Pézeron Guillaume, Millen Kat, Boukhatmi Hadi, Bray Sarah
Department of Physiology Development and Neuroscience, University of Cambridge, Downing Street, Cambridge CB2 3DY, UK.
Department of Physiology Development and Neuroscience, University of Cambridge, Downing Street, Cambridge CB2 3DY, UK
J Cell Sci. 2014 Nov 1;127(Pt 21):4634-44. doi: 10.1242/jcs.151787. Epub 2014 Sep 12.
There is growing evidence that activation of the Notch pathway can result in consequences on cell morphogenesis and behaviour, both during embryonic development and cancer progression. In general, Notch is proposed to coordinate these processes by regulating expression of key transcription factors. However, many Notch-regulated genes identified in genome-wide studies are involved in fundamental aspects of cell behaviour, suggesting a more direct influence on cellular properties. By testing the functions of 25 such genes we confirmed that 12 are required in developing adult muscles, consistent with roles downstream of Notch. Focusing on three, Reck, rhea/talin and trio, we verify their expression in adult muscle progenitors and identify Notch-regulated enhancers in each. Full activity of these enhancers requires functional binding sites for Su(H), the DNA-binding transcription factor in the Notch pathway, validating their direct regulation. Thus, besides its well-known roles in regulating the expression of cell-fate-determining transcription factors, Notch signalling also has the potential to directly affect cell morphology and behaviour by modulating expression of genes such as Reck, rhea/talin and trio. This sheds new light on the functional outputs of Notch activation in morphogenetic processes.

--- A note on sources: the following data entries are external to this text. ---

(** Joining lines by a separator without brackets does not change what
    the scanner makes of them. *)
Lemma scan_join (lines : list string) (sep : string) (stack : list ascii) :
  plain sep = true -> scan (JsString.join lines sep) stack = scanLines lines stack.
Proof.
  intros Hsep. revert stack; induction lines as [|a [|b l] IH]; intros stack.
  - reflexivity.
  - cbn [scanLines]. rewrite JsString.join_singleton. now destruct (scan a stack).
  - change (scanLines (a :: b :: l) stack)
      with (match scan a stack with Some st => scanLines (b :: l) st | None => None end).
    rewrite JsString.join_cons, scan_append.
    destruct (scan a stack) as [st|]; [| reflexivity].
    rewrite scan_append, (scan_plain sep st Hsep). apply IH.
Qed.

(** A prefix of a text without brackets has none. *)
Lemma plain_substring (s : string) (n : nat) : plain s = true -> plain (String.substring 0 n s) = true.
Proof.
  unfold plain, JsString.chars. revert n; induction s as [|c s IH]; intros [|n] H;
    try reflexivity.
  cbn in *. apply andb_true_iff in H as [Hc Hs]. now rewrite Hc, IH.
Qed.

Lemma plain_fieldNameSingular (name : string) :
  plain name = true -> plain (fieldNameSingular name) = true.
Proof.
  intros H. unfold fieldNameSingular, JsString.substring.
  set (a := JsString.clamp _ 0). set (b := JsString.clamp _ _).
  assert (Ha : a = 0%Z) by (unfold a, JsString.clamp, JsString.length; lia).
  rewrite Ha. replace (Z.min 0 b) with 0%Z by (unfold b, JsString.clamp, JsString.length; lia).
  now apply plain_substring.
Qed.

(** ** The lines of a tree of entries *)

Lemma plain_optionalMark (optional : bool) : plain (optionalMark optional) = true.
Proof. now destruct optional. Qed.

Lemma plainPath_renderPath (p : Path) : plainPath p = true -> plain (renderPath p) = true.
Proof.
  induction p as [x|p IH optional name]; cbn [plainPath renderPath]; [trivial |].
  intros H. apply andb_true_iff in H as [Hp Hn].
  now rewrite !plain_append, (IH Hp), plain_optionalMark, Hn.
Qed.

#[export] Hint Resolve plain_optionalMark plainPath_renderPath plain_fieldNameSingular : jsgen.

(** Rewrites the scanner over a concatenation of names without brackets
    and of literal texts, which it reads by computation. *)
Ltac scan_text :=
  repeat first
    [ rewrite scan_append
    | rewrite scanLines_app
    | rewrite scan_plain by auto with jsgen
    | progress cbn [scan scanLines Ascii.eqb Bool.eqb orb andb] ].

Lemma scan_jsonLine (t : Transformer) (name path : string) :
  plain name = true -> plain path = true -> wellBracketed (jsonLine t name path).
Proof. intros Hn Hp stack. unfold jsonLine. destruct t; scan_text; reflexivity. Qed.

Lemma scanLines_flat_map (es : list Entry) :
  Forall (fun e => forall stack, scanLines (renderEntry e) stack = Some stack) es ->
  forall stack, scanLines (flat_map renderEntry es) stack = Some stack.
Proof.
  induction 1 as [|e es He _ IH]; intros stack; [reflexivity |].
  cbn [flat_map]. now rewrite scanLines_app, He.
Qed.

Lemma scanLines_renderEntry (e : Entry) :
  plainEntry e -> forall stack, scanLines (renderEntry e) stack = Some stack.
Proof.
  induction e as [name path t|name path es IH|name path x es IH] using Entry_ind;
    intros Hp stack; inversion Hp; subst; cbn [renderEntry].
  - cbn [scanLines]. now rewrite scan_jsonLine by auto with jsgen.
  - assert (Hes : forall st, scanLines (flat_map renderEntry es) st = Some st).
    { apply scanLines_flat_map. rewrite Forall_forall in *. auto. }
    scan_text. rewrite Hes. scan_text. reflexivity.
  - assert (Hes : forall st, scanLines (flat_map renderEntry es) st = Some st).
    { apply scanLines_flat_map. rewrite Forall_forall in *. auto. }
    scan_text. rewrite Hes. scan_text. reflexivity.
Qed.

Lemma scanLines_renderEntries (es : list Entry) :
  Forall plainEntry es -> forall stack, scanLines (renderEntries es) stack = Some stack.
Proof.
  intros H. apply scanLines_flat_map. eapply Forall_impl; [| exact H].
  intros e; apply scanLines_renderEntry.
Qed.

(** ** The tree of a record whose names have no bracket *)

Lemma plainShape_Object_inv (fs : Fields) :
  plainShape (Object fs) ->
  Forall (fun kv => plain (fieldNameOf (fst kv)) = true /\ plainShape (snd kv)) fs.
Proof. intros H; inversion H; assumption. Qed.

Lemma entryOf_plain (v : FieldValue) :
  plainShape v ->
  forall t base optional field,
    plainPath base = true -> plain (fieldNameOf field) = true ->
    Forall plainEntry (entryOf t base optional field v).
Proof.
  induction v as [ty|fs IH] using FieldValue_ind; intros Hv t base optional field Hb Hf.
  - cbn [entryOf]. destruct (String.eqb ty AWSJSON); repeat constructor; cbn [plainPath];
      now rewrite ?Hb, ?Hf.
  - apply plainShape_Object_inv in Hv.
    assert (Hall : forall b o, plainPath b = true ->
              Forall plainEntry (flat_map (fun kv => entryOf t b o (fst kv) (snd kv)) fs)).
    { intros b o Hpb. apply Forall_flat_map. rewrite Forall_forall in *.
      intros kv Hin. destruct (Hv kv Hin). now apply IH. }
    cbn [entryOf]. destruct (isArray field); repeat constructor; cbn [plainPath];
      rewrite ?Hb, ?Hf; auto with jsgen; apply Hall; cbn [plainPath];
      rewrite ?Hb, ?Hf; auto with jsgen.
Qed.

Lemma entriesOf_plain (t : Transformer) (base : Path) (optional : bool) (fs : Fields) :
  plainShape (Object fs) -> plainPath base = true ->
  Forall plainEntry (entriesOf t base optional fs).
Proof.
  intros Hv Hb. apply plainShape_Object_inv in Hv.
  unfold entriesOf. apply Forall_flat_map. rewrite Forall_forall in *.
  intros kv Hin. destruct (Hv kv Hin). now apply entryOf_plain.
Qed.

Lemma scan_transformJsonFields (fields : FieldValue) (path sep : string) (t : Transformer) :
  plainShape fields -> plain path = true -> plain sep = true ->
  wellBracketed (JsString.join (transformJsonFields fields path t) sep).
Proof.
  intros Hv Hp Hsep stack. rewrite scan_join by exact Hsep.
  destruct fields as [ty|fs]; [now rewrite transformJsonFields_Scalar |].
  rewrite <- renderEntries_root. apply scanLines_renderEntries.
  now apply entriesOf_plain.
Qed.

(** The lines the builder returns for a tree whose names have no
    bracket, read at a path without brackets and joined by a separator
    without brackets, are well bracketed: every parenthesis and brace a
    line opens is closed by a later line, innermost first. *)
Theorem transformJsonFields_bracketed (fields : FieldValue) (path sep : string)
  (t : Transformer) :
  plainShape fields -> plain path = true -> plain sep = true ->
  forall stack,
    scan (JsString.join (transformJsonFields fields path t) sep) stack = Some stack.
Proof. intros Hv Hp Hsep. now apply scan_transformJsonFields. Qed.

(** ** The texts of the two transformers *)

Lemma plain_nl : plain nl = true.
Proof. reflexivity. Qed.

#[export] Hint Resolve plain_nl : jsgen.

Section Texts.

Variables operationName operationVariablesTypes operationResultType : string.
Variable hasRequiredVariables : bool.
Hypothesis plain_operationName : plain operationName = true.
Hypothesis plain_operationVariablesTypes : plain operationVariablesTypes = true.
Hypothesis plain_operationResultType : plain operationResultType = true.

Lemma scan_outputHeader (outputType : OutputType) :
  plain (fieldName outputType) = true -> plain (typeName outputType) = true ->
  wellBracketed (outputHeader operationName operationResultType outputType).
Proof.
  intros Hf Ht stack. unfold outputHeader, outputComment. scan_text. reflexivity.
Qed.

Lemma scan_inputComment (hasVariables : bool) :
  wellBracketed (inputComment operationName operationVariablesTypes hasVariables).
Proof.
  intros stack. unfold inputComment. destruct hasVariables; scan_text; reflexivity.
Qed.

Lemma scan_signature :
  wellBracketed (generateQueryVariablesSignature hasRequiredVariables operationVariablesTypes).
Proof.
  intros stack. unfold generateQueryVariablesSignature.
  destruct hasRequiredVariables; scan_text; reflexivity.
Qed.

越来越多的证据表明,Notch信号通路的激活在胚胎发育和癌症进展过程中,均可对细胞形态发生和行为产生影响。一般认为,Notch通过调节关键转录因子的表达来协调这些过程。然而,在全基因组研究中鉴定出的许多Notch调节基因都参与了细胞行为的基本方面,这表明Notch对细胞特性有更直接的影响。通过测试25个此类基因的功能,我们证实其中12个基因在成年肌肉发育中是必需的,这与Notch下游的作用一致。聚焦于Reck、rhea/踝蛋白和trio这三个基因,我们验证了它们在成年肌肉祖细胞中的表达,并在每个基因中鉴定出Notch调节的增强子。这些增强子的完全活性需要Notch信号通路中的DNA结合转录因子Su(H)的功能性结合位点,从而验证了它们的直接调控作用。因此,除了在调节细胞命运决定转录因子表达方面的众所周知的作用外,Notch信号传导还具有通过调节Reck、rhea/踝蛋白和trio等基因的表达来直接影响细胞形态和行为的潜力。这为Notch激活在形态发生过程中的功能输出提供了新的线索。